Recent releases from Apple don't really encourage this hope, admittedly. I wish they would formalize a tick-tock strategy for OS and core apps, pushing new features on odd years and fixing their mess on even ones.
I actually don't think that would be a good idea, because it would result in a culture of "eh, why fix the bugs in this major OS release, we have a fix-up OS release next year just for that". I don't want to end up in the same situation as that of old Windows releases, where major OS versions were nigh unusable until the Service Pack 1 release.
I totally forgot Apple doing this before, I think that's the time period where Apple actually followed this methodology you described. Snow Leopard was the fix-up release, while Leopard was the feature release. And yeah, agreed that Snow Leopard was a wonderful release.

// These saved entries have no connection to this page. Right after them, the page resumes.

(* ===== verification/ScannerInterpolation.v ===== *)
(** The scanner keeps its invariant: interpolated strings, whose expressions
    may hold interpolated strings again. *)

From Stdlib Require Import Strings.Byte.
From stdpp Require Import base numbers list option strings.
From S2P Require Import Prelude Bytes Interrupt Text Source Diagnostics SyntaxTokens Literals Scanner LexicalTable LexicalTableSound SyntaxDiagnostics ParseLogic ScannerState ScannerLayout ScannerWords ScannerQuotes.

#[local] Open Scope Z_scope.

Section interpolation.
Context (source : SourceFile) (limits : ParseLimits).
Context (is_xid_start is_xid_continue : Z -> bool) (nfc : list Z -> list Z).
Context (Hsource : file_ok source) (Hfit : limits_fit limits).
Notation text := (source_text source).
Notation good := (good source limits).
Notation moves := (moves source limits).
Notation char_here := (char_here source).

(** ** Parts *)

(** A mark of one ASCII character. *)
Lemma push_mark_moves kind b s :
  byte_is text (cursor s) b = true -> Z_of_byte b < 0x80 -> kind_texts kind = [[b]] ->
  physical_kind kind None false = true -> kind <> Identifier -> moves (push_mark source limits kind) s.
Proof.
  intros Hb Hlt Ht Hphys Hid d Q G HQ. unfold push_mark. wp_step. apply wp_reads.
  destruct (byte_is_at_char source Hsource _ _ Hb Hlt) as (Hend & _ & Ha).
  wp_step. eapply (wp_advance_by source limits); [done|done|]. intros s1 G1 M1.
  eapply (wp_push_physical source limits Hsource Hfit); [exact G1|apply G|done|lia|done| |].
  - split; [|done]. intros _. rewrite Ht. apply byte_is_Some in Hb. pose proof (byte_at_Some _ _ _ Hb).
    rewrite byte_at_lookup in Hb by lia. unfold subslice.
    replace (Z.to_nat (cursor s + 1 - cursor s)) with 1%nat by lia. rewrite (drop_S _ _ _ Hb). by left.
  - intros s2 G2 S2 _. assert (E2 : cursor s2 = cursor s + 1) by framed. apply HQ; [by rewrite E2|lia|framed].
Qed.

(** Text of an interpolated string up to the cursor. *)
Lemma wp_push_interpolation_text p d Q s :
  good p d s -> at_char text p -> p <= cursor s ->
  (forall s', good (cursor s') d s' -> same s s' -> Q tt s') ->
  wp (push_interpolation_text source limits p (cursor s)) Q s.
Proof.
  intros G Hp Hle HQ. unfold push_interpolation_text. destruct (Z.ltb_spec p (cursor s)).
  - by eapply wp_push_literal.
  - apply wp_mret, HQ; [|done]. by replace (cursor s) with p by lia.
Qed.

Lemma wp_unmatched_opening opening p d Q s :
  good p d s -> at_char text opening -> opening <= cursor s ->
  (forall s', good p d s' -> same s s' -> Q tt s') -> wp (unmatched_opening source limits opening) Q s.
Proof.
  intros G Ha Hle HQ. unfold unmatched_opening. wp_step. apply wp_reads.
  eapply (wp_report source limits Hsource); [done| |done]. split_and!; [done|done|]. left.
  split_and!; [done|apply G|done].
Qed.

(** ** Format specifications *)

Lemma wp_format_characters p d Q s :
  good p d s ->
  (forall s', good p d s' -> moved (cursor s') s s' -> cursor s <= cursor s' -> Q tt s') ->
  wp (while_going source (
    finished ← at_end source;
    if finished : bool then mret false else
    _ ← work;
    character ← current_char source;
    if char_is character "}" then mret false else
    if is_line_end character || char_is character x22 then mret false else
    position ← reads cursor;
    _ ← (if char_is character "{" then
           report source limits "syntax-interpolation-format-brace" position (position + 1)
             (ascii "interpolation format specifications cannot contain braces")
         else mret tt);
    _ ← (if char_is_ascii character then mret tt else
         report source limits "syntax-interpolation-format-ascii" position (position + len_utf8 character)
           (ascii "interpolation format specifications must be ASCII"));
    _ ← advance_by (len_utf8 character); mret true)) Q s.
Proof.
  intros G HQ.
  apply (wp_while_going source (fun s1 => good p d s1 /\ moved (cursor s1) s s1 /\ cursor s <= cursor s1)).
  - intros s1 (G1 & _). apply at_char_le, G1.
  - intros s1 (G1 & M1 & Hle). wp_step. apply wp_at_end.
    destruct (Z.leb_spec (len text) (cursor s1)) as [|Hlt]; [apply wp_mret; by apply HQ|].
    wp_step. eapply wp_work; [done|]. intros s2 G2 S2. assert (E2 : cursor s2 = cursor s1) by framed.
    wp_step. eapply wp_current_char; [done|lia|]. intros c Hc Ha Hl.
    destruct (char_is c "}"); [apply wp_mret, HQ; [done|framed|lia]|].
    destruct (_ || char_is c x22); [apply wp_mret, HQ; [done|framed|lia]|].
    wp_step. apply wp_reads. wp_step. rewrite if_negb_swap. eapply wp_report_if; [done|done| |].
    { intros Hb%negb_false_iff. destruct (char_is_next source limits Hsource _ _ _ _ _ G2 Hc Hb eq_refl) as [_ Ha1].
      split_and!; [done|done|]. left. split_and!; [apply G2|done|lia]. }
    intros s3 G3 S3. wp_step. eapply wp_report_if; [done|done| |].
    { intros _. split_and!; [done|done|]. left. split_and!; [apply G2|done|lia]. }
    intros s4 G4 S4. assert (E4 : cursor s4 = cursor s2) by framed.
    wp_step. eapply (wp_advance_by source limits); [done|by rewrite E4|]. intros s5 G5 M5.
    pose proof (moved_cursor _ _ _ M5). apply wp_mret. split_and!; [done|framed|lia|lia].
  - split_and!; [done|done|lia].
Qed.

Lemma wp_scan_interpolation_format opening d Q s :
  good (cursor s) d s -> at_char text opening -> opening <= cursor s ->
  (forall s', good (cursor s') d s' -> cursor s <= cursor s' -> flat s s' -> Q tt s') ->
  wp (scan_interpolation_format source limits opening) Q s.
Proof.
  intros G Hop Hle HQ. unfold scan_interpolation_format. wp_step. apply wp_reads.
  wp_step. eapply wp_format_characters; [done|]. intros s1 G1 M1 Hle1. wp_step. apply wp_reads. wp_step.
  assert (Hformat : forall R : unit -> Scanner -> Prop,
    (forall s2, good (cursor s2) d s2 -> same s1 s2 -> R tt s2) ->
    wp (if cursor s =? cursor s1 then
          report source limits "syntax-empty-interpolation-format" (cursor s) (cursor s)
            (ascii "interpolation format specifications cannot be empty")
        else push_physical source limits InterpolationFormat (cursor s) (cursor s1) None true) R s1).
  { intros R HR. destruct (Z.eqb_spec (cursor s) (cursor s1)) as [He|Hne].
    - eapply (wp_report source limits Hsource); [done| |].
      + split_and!; [done|done|]. left. split_and!; [apply G|apply G|lia].
      + intros s2 G2 S2. apply HR; [|done]. destruct S2. by replace (cursor s2) with (cursor s) by lia.
    - eapply wp_push_literal; [done|done|done|done|apply G|lia|done]. }
  apply Hformat. clear Hformat. intros s2 G2 S2. assert (E2 : cursor s2 = cursor s1) by framed.
  wp_step. unfold Scanner.text. destruct (Z.ltb_spec (cursor s1) (len text)) as [Hlt|Hge].
  - wp_step. eapply wp_current_char; [done|lia|]. intros c Hc Ha Hl. apply wp_mret.
    destruct (char_is c "}") eqn:Hb.
    + eapply (push_mark_moves _ "}"%byte); [by eapply char_is_byte|done|done|done|done|done|].
      intros s3 G3 H3 F3. apply HQ; [done|lia|framed].
    + eapply wp_unmatched_opening; [done|done|lia|]. intros s3 G3 S3. assert (E3 : cursor s3 = cursor s2) by framed.
      apply HQ; [by rewrite E3|lia|framed].
  - apply wp_mret. eapply wp_unmatched_opening; [done|done|lia|]. intros s3 G3 S3.
    assert (E3 : cursor s3 = cursor s2) by framed. apply HQ; [by rewrite E3|lia|framed].
Qed.

(** ** Expressions *)

Section nested.
(** What is known of the nested method at a state: it moves wherever the nesting
    allows what the outer method was allowed. *)
Context (interpolated : scanning unit) (level : Z).
Context (Hinterpolated : forall s, interpolation_depth s = level ->
  starts_with (drop (Z.to_nat (cursor s)) text) f_quote = true -> moves interpolated s).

I spent a bit of time over the past couple of months ripping some of my CDs that were missing, getting rid of mostly overlapping redundant libraries, and deleting missing music. There was various breakage that I suspect may have been partially related to Apple Match. But it seems to be in reasonable shape now as far as I can tell.
I got the sense that the author's main goal was running Aperture, and iTunes (and iPhoto/iWork/Logic) just kind of came along for the ride.

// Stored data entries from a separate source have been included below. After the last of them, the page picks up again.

Definition write_function (value : FlowFunction) : writing :=
  _ ← write_id (function_id value);
  _ ← write_string (function_name value);
  _ ← write_function_origin (function_origin value);
  _ ← write_function_role (role value);
  _ ← write_function_color (color value);
  _ ← write_id_vector (parameters value);
  _ ← write_id_vector (result_types value);
  _ ← write_vector (values value) General write_value;
  _ ← write_vector (blocks value) Blocks write_block;
  _ ← write_id (entry value);
  _ ← write_u64 (stack_bound value);
  _ ← write_u64 (frame_bound value);
  _ ← write_id_vector (function_proofs value);
  write_optional_span (function_source value).

(** ** Plans and proofs *)

Definition write_actor (value : ActorPlan) : writing :=
  _ ← write_id (actor_id value);
  _ ← write_string (actor_name value);
  _ ← write_id (state_type value);
  _ ← write_u32 (mailbox_capacity value);
  _ ← write_id_vector (message_types value);
  _ ← write_id_vector (turn_functions value);
  _ ← write_u8 (actor_priority value);
  write_option (actor_supervisor value) write_id.

Definition write_task (value : TaskPlan) : writing :=
  _ ← write_id (task_id value);
  _ ← write_string (task_name value);
  _ ← write_id (task_entry value);
  _ ← write_u32 (slots value);
  _ ← write_u8 (task_priority value);
  _ ← write_u64 (frame_bytes_bound value);
  write_option (task_supervisor value) write_id.

Definition write_device (value : DevicePlan) : writing :=
  _ ← write_id (device_id value);
  _ ← write_string (device_name value);
  _ ← write_string (target_binding value);
  _ ← write_id (device_owner value);
  _ ← write_option (queue_capacity value) write_u32;
  _ ← write_option (maximum_in_flight value) write_u32;
  _ ← write_vector (required_features value) General write_string;
  _ ← write_vector (optional_features value) General write_string;
  _ ← write_id_vector (interrupt_functions value);
  write_u64 (device_reset_timeout_ns value).

Definition write_pool (value : PoolPlan) : writing :=
  _ ← write_id (pool_id value);
  _ ← write_string (pool_name value);
  _ ← write_id (element_type value);
  _ ← write_u64 (pool_capacity value);
  _ ← write_u64 (pool_alignment value);
  write_id_vector (pool_devices value).

Definition write_region_class (value : RegionClass) : writing :=
  match value with
  | RegionImage => write_u8 0
  | RegionTaskFrame => write_u8 1
  | RegionCall => write_u8 2
  | RegionRequest => write_u8 3
  | RegionPool pool => _ ← write_u8 4; write_id pool
  | RegionStatic => write_u8 5
  end.

Definition write_region (value : RegionPlan) : writing :=
  _ ← write_id (region_id value);
  _ ← write_string (region_name value);
  _ ← write_region_class (region_class value);
  _ ← write_u64 (capacity_bytes value);
  _ ← write_u64 (region_alignment value);
  _ ← write_option (reset_function value) write_id;
  _ ← write_owner (region_owner value);
  _ ← write_id (region_capacity_proof value);
  write_span (region_source value).

Definition write_activation (value : ActivationPlan) : writing :=
  _ ← write_id (activation_id value);
  _ ← write_id (caller value);
  _ ← write_id (callee value);
  _ ← write_id (activation_region value);
  _ ← write_u64 (frame_bytes value);
  _ ← write_u32 (maximum_live value);
  _ ← write_u8 (match cancellation value with DropCalleeThenPropagate => 0 end);
  _ ← write_id (activation_capacity_proof value);
  write_span (activation_source value).

Definition write_scheduler (value : SchedulerPlan) : writing :=
  _ ← write_u32 (core value);
  _ ← write_id_vector (scheduler_actors value);
  write_id_vector (scheduler_tasks value).

Definition write_proof_kind (value : ProofKind) : writing :=
  write_u8 (match value with
    | TypeChecked => 0 | EffectsAllowed => 1 | DefiniteInitialization => 2 | Ownership => 3
    | AccessExclusive => 4 | ViewDoesNotEscape => 5 | RegionBound => 6 | CapacityBound => 7
    | WaitGraphAcyclic => 8 | CleanupAcyclic => 9 | WorkBound => 10 | StackBound => 11
    | IsrSafe => 12 | ProofDmaTransition => 13 | MmioPartition => 14 | DeviceValueValidated => 15
    | WireLayout => 16 | ReceiptLineage => 17 | ActorAsIf => 18 | SupervisionComplete => 19
    | ImageClosed => 20 | FlowControl => 21 | ValueRange => 22 | Alignment => 23 | NoAlias => 24
    | ActorReplyExactlyOnce => 25
    end).

Definition write_proof (value : Proof_) : writing :=
  _ ← write_id (proof_id value);
  _ ← write_proof_kind (proof_kind value);
  _ ← write_string (proof_subject value);
  _ ← write_vector (proof_sources value) General write_span;
  _ ← write_id_vector (depends_on value);
  _ ← write_option (bound value) write_u64;
  write_vector (explanation value) General write_string.

Definition write_checkpoint (value : CheckpointPlan) : writing :=
  _ ← write_id (checkpoint_id value);
  _ ← write_id (checkpoint_function value);
  _ ← write_span (checkpoint_source value);
  _ ← write_u64 (uninterrupted_bound value);
  _ ← write_bool (may_observe_cancellation value);
  write_bool (may_yield value).

(** ** Tests *)

Definition write_test_kind (value : FlowTestKind) : writing :=
  write_u8 (match value with TestComptime => 0 | TestIntegration => 1 | TestImage => 2 end).

Definition write_test_entry (value : TestEntry) : writing :=
  _ ← write_id (entry_id value);
  _ ← write_u32 (plan_id value);
  _ ← write_digest (entry_function_key value);
  _ ← write_string (entry_name value);
  _ ← write_id (entry_function value);
  _ ← write_test_kind (entry_kind value);
  _ ← write_span (entry_source value);
  write_u64 (entry_timeout_ns value).

Definition write_assertion (assertion : PlannedAssertionDescriptor) : writing :=
  _ ← write_span (planned_source assertion);
  _ ← write_string (planned_expression assertion);
  write_option (planned_message assertion) write_string.

Definition write_invocation (value : ImageTestInvocation) : writing :=
  match value with
  | GeneratedFunction function_key => _ ← write_u8 0; write_digest (key_digest function_key)
  | DeclaredScenario => write_u8 1
  end.

Definition write_planned_test (value : ImageTest) : writing :=
  let descriptor := image_descriptor value in
  _ ← write_u32 (test_id (descriptor_id descriptor));
  _ ← write_string (descriptor_name descriptor);
  _ ← write_u8 (match descriptor_kind descriptor with
                | ComptimeUnit => 0 | IntegrationImage => 1 | DeclaredImage => 2
                end);
  _ ← write_optional_span (descriptor_source descriptor);
  _ ← write_u64 (descriptor_timeout_ns descriptor);
  _ ← write_invocation (invocation value);
  write_vector (planned_assertions value) General write_assertion.

Definition write_image_root (value : ImageRoot) : writing :=
  match value with
  | GeneratedHarness harness_name => _ ← write_u8 0; write_string harness_name
  | DeclaredRoot image_name scenario =>
      _ ← write_u8 1; _ ← write_string image_name; write_u32 scenario
  end.

Definition write_compiled_test_group (value : FullImageTestGroup) : writing :=
  _ ← write_u32 (group_id value);
  _ ← write_string (group_name value);
  _ ← write_image_root (group_root value);
  _ ← write_vector (group_tests value) General write_planned_test;
  _ ← write_option (deterministic_seed value) write_u64;
  _ ← write_u64 (boot_timeout_ns value);
  _ ← write_u64 (shutdown_timeout_ns value);
  _ ← write_u32 (group_maximum_events value);
  write_u64 (maximum_output_bytes value).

Just looking at known issues in the Github readme, it looks like those apps have quite a few issues. Whereas Aperture sounds like it's just about perfect except for videos.
--------
> As a Spotify user, my Mac opens iTunes when I press the Play button on my keyboard if Spotify has been not playing for X minutes (power nap?). I have to immediately kill iTunes before it begins playing a CD I bought 7 years ago.
For the past decade, one of the first things I do on a new Mac is run a script that includes the line `sudo rm -rf /Applications/iTunes.app`. There's probably a better way to stop iTunes from opening, but this one has been very effective.

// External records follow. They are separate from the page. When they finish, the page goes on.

#[export] Instance stops_finish r : interruptible codec_interruption (reader_finish bytes r).
Proof. unfold reader_finish. apply _. Qed.
#[export] Instance stops_read_raw n : interruptibleS codec_interruption (read_raw bytes n).
Proof. intros r. unfold read_raw. uninterrupted. Qed.
#[export] Instance stops_read_u8 : interruptibleS codec_interruption (read_u8 bytes).
Proof. unfold read_u8. uninterrupted. Qed.
#[export] Instance stops_read_bool : interruptibleS codec_interruption (read_bool bytes).
Proof. unfold read_bool. uninterrupted. Qed.
#[export] Instance stops_read_u16 : interruptibleS codec_interruption (read_u16 bytes).
Proof. unfold read_u16. uninterrupted. Qed.
#[export] Instance stops_read_u32 : interruptibleS codec_interruption (read_u32 bytes).
Proof. unfold read_u32. uninterrupted. Qed.
#[export] Instance stops_read_u64 : interruptibleS codec_interruption (read_u64 bytes).
Proof. unfold read_u64. uninterrupted. Qed.
#[export] Instance stops_read_u128 : interruptibleS codec_interruption (read_u128 bytes).
Proof. unfold read_u128. uninterrupted. Qed.
#[export] Instance stops_read_id : interruptibleS codec_interruption (read_id bytes).
Proof. unfold read_id. uninterrupted. Qed.
#[export] Instance stops_read_digest : interruptibleS codec_interruption (read_digest bytes).
Proof. unfold read_digest. uninterrupted. Qed.
#[export] Instance stops_read_string : interruptibleS codec_interruption (read_string bytes limits).
Proof. unfold read_string, reader_poll. uninterrupted. Qed.
#[export] Instance stops_read_bytes : interruptibleS codec_interruption (read_bytes bytes limits).
Proof. unfold read_bytes, reader_poll. uninterrupted. Qed.
#[export] Instance stops_read_vector {A} k (d : reading A) :
  interruptibleS codec_interruption d -> interruptibleS codec_interruption (read_vector bytes limits k d).
Proof. intros Hd. unfold read_vector, reader_poll. uninterrupted. Qed.
#[export] Instance stops_read_option {A} (d : reading A) :
  interruptibleS codec_interruption d -> interruptibleS codec_interruption (read_option bytes d).
Proof. intros Hd. unfold read_option, reader_poll. uninterrupted. Qed.
#[export] Instance stops_read_id_vector : interruptibleS codec_interruption (read_id_vector bytes limits).
Proof. unfold read_id_vector. uninterrupted. Qed.
#[export] Instance stops_read_span : interruptibleS codec_interruption (read_span bytes).
Proof. unfold read_span. uninterrupted. Qed.
#[export] Instance stops_read_source_summary : interruptibleS codec_interruption (read_source_summary bytes).
Proof. unfold read_source_summary. uninterrupted. Qed.
#[export] Instance stops_read_scalar_type : interruptibleS codec_interruption (read_scalar_type bytes).
Proof. unfold read_scalar_type. uninterrupted. Qed.
#[export] Instance stops_read_type_kind : interruptibleS codec_interruption (read_type_kind bytes limits).
Proof. unfold read_type_kind. uninterrupted. Qed.
#[export] Instance stops_read_flow_type : interruptibleS codec_interruption (read_flow_type bytes limits).
Proof. unfold read_flow_type. uninterrupted. Qed.
#[export] Instance stops_read_bounded_string_part : interruptibleS codec_interruption (read_bounded_string_part bytes limits).
Proof. unfold read_bounded_string_part. uninterrupted. Qed.
#[export] Instance stops_read_immediate : interruptibleS codec_interruption (read_immediate bytes limits).
Proof. unfold read_immediate. uninterrupted. Qed.
#[export] Instance stops_read_owner : interruptibleS codec_interruption (read_owner bytes).
Proof. unfold read_owner. uninterrupted. Qed.
#[export] Instance stops_read_global : interruptibleS codec_interruption (read_global bytes limits).
Proof. unfold read_global. uninterrupted. Qed.
#[export] Instance stops_read_unary_op : interruptibleS codec_interruption (read_unary_op bytes).
Proof. unfold read_unary_op. uninterrupted. Qed.
#[export] Instance stops_read_binary_op : interruptibleS codec_interruption (read_binary_op bytes).
Proof. unfold read_binary_op. uninterrupted. Qed.
#[export] Instance stops_read_cast_mode : interruptibleS codec_interruption (read_cast_mode bytes).
Proof. unfold read_cast_mode. uninterrupted. Qed.
#[export] Instance stops_read_access_kind : interruptibleS codec_interruption (read_access_kind bytes).
Proof. unfold read_access_kind. uninterrupted. Qed.
#[export] Instance stops_read_dma_ownership : interruptibleS codec_interruption (read_dma_ownership bytes).
Proof. unfold read_dma_ownership. uninterrupted. Qed.
#[export] Instance stops_read_fence_kind : interruptibleS codec_interruption (read_fence_kind bytes).
Proof. unfold read_fence_kind. uninterrupted. Qed.
#[export] Instance stops_read_failure_kind : interruptibleS codec_interruption (read_failure_kind bytes).
Proof. unfold read_failure_kind. uninterrupted. Qed.
#[export] Instance stops_read_operation : interruptibleS codec_interruption (read_operation bytes limits).
Proof. unfold read_operation. uninterrupted. Qed.
#[export] Instance stops_read_switch_case : interruptibleS codec_interruption (read_switch_case bytes limits).
Proof. unfold read_switch_case. uninterrupted. Qed.
#[export] Instance stops_read_terminator : interruptibleS codec_interruption (read_terminator bytes limits).
Proof. unfold read_terminator. uninterrupted. Qed.
#[export] Instance stops_read_function_origin : interruptibleS codec_interruption (read_function_origin bytes).
Proof. unfold read_function_origin. uninterrupted. Qed.
#[export] Instance stops_read_function_role : interruptibleS codec_interruption (read_function_role bytes).
Proof. unfold read_function_role. uninterrupted. Qed.
#[export] Instance stops_read_function_color : interruptibleS codec_interruption (read_function_color bytes).
Proof. unfold read_function_color. uninterrupted. Qed.
#[export] Instance stops_read_value : interruptibleS codec_interruption (read_value bytes limits).
Proof. unfold read_value. uninterrupted. Qed.
#[export] Instance stops_read_instruction : interruptibleS codec_interruption (read_instruction bytes limits).
Proof. unfold read_instruction. uninterrupted. Qed.
#[export] Instance stops_read_block : interruptibleS codec_interruption (read_block bytes limits).
Proof. unfold read_block. uninterrupted. Qed.
#[export] Instance stops_read_function : interruptibleS codec_interruption (read_function bytes limits).
Proof. unfold read_function. uninterrupted. Qed.
#[export] Instance stops_read_actor : interruptibleS codec_interruption (read_actor bytes limits).
Proof. unfold read_actor. uninterrupted. Qed.
#[export] Instance stops_read_task : interruptibleS codec_interruption (read_task bytes limits).
Proof. unfold read_task. uninterrupted. Qed.
#[export] Instance stops_read_device : interruptibleS codec_interruption (read_device bytes limits).
Proof. unfold read_device. uninterrupted. Qed.
#[export] Instance stops_read_pool : interruptibleS codec_interruption (read_pool bytes limits).
Proof. unfold read_pool. uninterrupted. Qed.
#[export] Instance stops_read_region_class : interruptibleS codec_interruption (read_region_class bytes).
Proof. unfold read_region_class. uninterrupted. Qed.
#[export] Instance stops_read_region : interruptibleS codec_interruption (read_region bytes limits).
Proof. unfold read_region. uninterrupted. Qed.
#[export] Instance stops_read_cancellation : interruptibleS codec_interruption (read_cancellation bytes).
Proof. unfold read_cancellation. uninterrupted. Qed.
#[export] Instance stops_read_activation : interruptibleS codec_interruption (read_activation bytes).
Proof. unfold read_activation. uninterrupted. Qed.
#[export] Instance stops_read_scheduler : interruptibleS codec_interruption (read_scheduler bytes limits).
Proof. unfold read_scheduler. uninterrupted. Qed.
#[export] Instance stops_read_proof_kind : interruptibleS codec_interruption (read_proof_kind bytes).
Proof. unfold read_proof_kind. uninterrupted. Qed.
#[export] Instance stops_read_proof : interruptibleS codec_interruption (read_proof bytes limits).
Proof. unfold read_proof. uninterrupted. Qed.
#[export] Instance stops_read_checkpoint : interruptibleS codec_interruption (read_checkpoint bytes).
Proof. unfold read_checkpoint. uninterrupted. Qed.
#[export] Instance stops_read_test_kind : interruptibleS codec_interruption (read_test_kind bytes).
Proof. unfold read_test_kind. uninterrupted. Qed.
#[export] Instance stops_read_test_entry : interruptibleS codec_interruption (read_test_entry bytes limits).
Proof. unfold read_test_entry. uninterrupted. Qed.
#[export] Instance stops_read_assertion : interruptibleS codec_interruption (read_assertion bytes limits).
Proof. unfold read_assertion. uninterrupted. Qed.
#[export] Instance stops_read_planned_kind : interruptibleS codec_interruption (read_planned_kind bytes).
Proof. unfold read_planned_kind. uninterrupted. Qed.
#[export] Instance stops_read_invocation : interruptibleS codec_interruption (read_invocation bytes).
Proof. unfold read_invocation. uninterrupted. Qed.
#[export] Instance stops_read_planned_test : interruptibleS codec_interruption (read_planned_test bytes limits).
Proof. unfold read_planned_test. uninterrupted. Qed.
#[export] Instance stops_read_image_root : interruptibleS codec_interruption (read_image_root bytes limits).
Proof. unfold read_image_root. uninterrupted. Qed.
#[export] Instance stops_read_compiled_test_group : interruptibleS codec_interruption (read_compiled_test_group bytes limits).
Proof. unfold read_compiled_test_group. uninterrupted. Qed.
#[export] Instance stops_read_flow_wir b : interruptibleS codec_interruption (read_flow_wir bytes limits b).
Proof. unfold read_flow_wir. uninterrupted. Qed.
End reader.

From answers on Ask Different [2] for this question.
> The software Mac Media Key Forwarder [1] provides a user-friendly approach to prioritizing Spotify for your media keys. It runs in the background and gives you a few simple settings in the Mac menu bar. It just works.
> It can be downloaded and installed directly from the homepage, or by using e.g. Homebrew:
Apple Music, and therefore the Music.app, is still the best solution out there if you want to bring your own content and have it accessible via streaming from a number of devices. Spotify has serious limitations on bring-your-own-tracks that makes it not great for certain use cases.
There's a more fundamental question here I think. I can understand wanting to get an older, theoretically unsupported app running on Catalina, but that makes less sense re: iTunes as AFAIK no functionality was lost between Mojave and Catalina. iTunes got renamed to Music, and the syncing functionality was moved into Finder. Is the integration between those two functions _that_ critical?
If you use audiobooks then Catalina is a total disaster. You lost smart playlists, the ability edit ID3 tags, the sync to my iPod doesn’t work well anymore. Its really bad.
Keep in mind that iTunes and Audible audiobooks are DRM'd, so you can't necessarily just mark it as a different type of file. (The DRM is crackable, but then that's an extra step.)
I haven't used a Mac in years, but I'm wondering if iTunes supports FLAC yet. Until it does, it would be a non-starter for me if I'm managing my own music collection.
> The easiest way to swizzle something is just to make a category on NSObject and call method_exchangeImplementations in +load.
Don't do this, declaring a method in a category with the same name as an already existing method is undefined behavior. Use a static constructor instead.
The article isn't relying on method name conflict in the category. It's declaring a new method and swizzling in +load. If you meant the +load method itself conflicts, that's not true because +load on categories is handled specially by the Obj-C runtime. You can have 20 different categories define +load on the same class and the runtime will invoke all of them.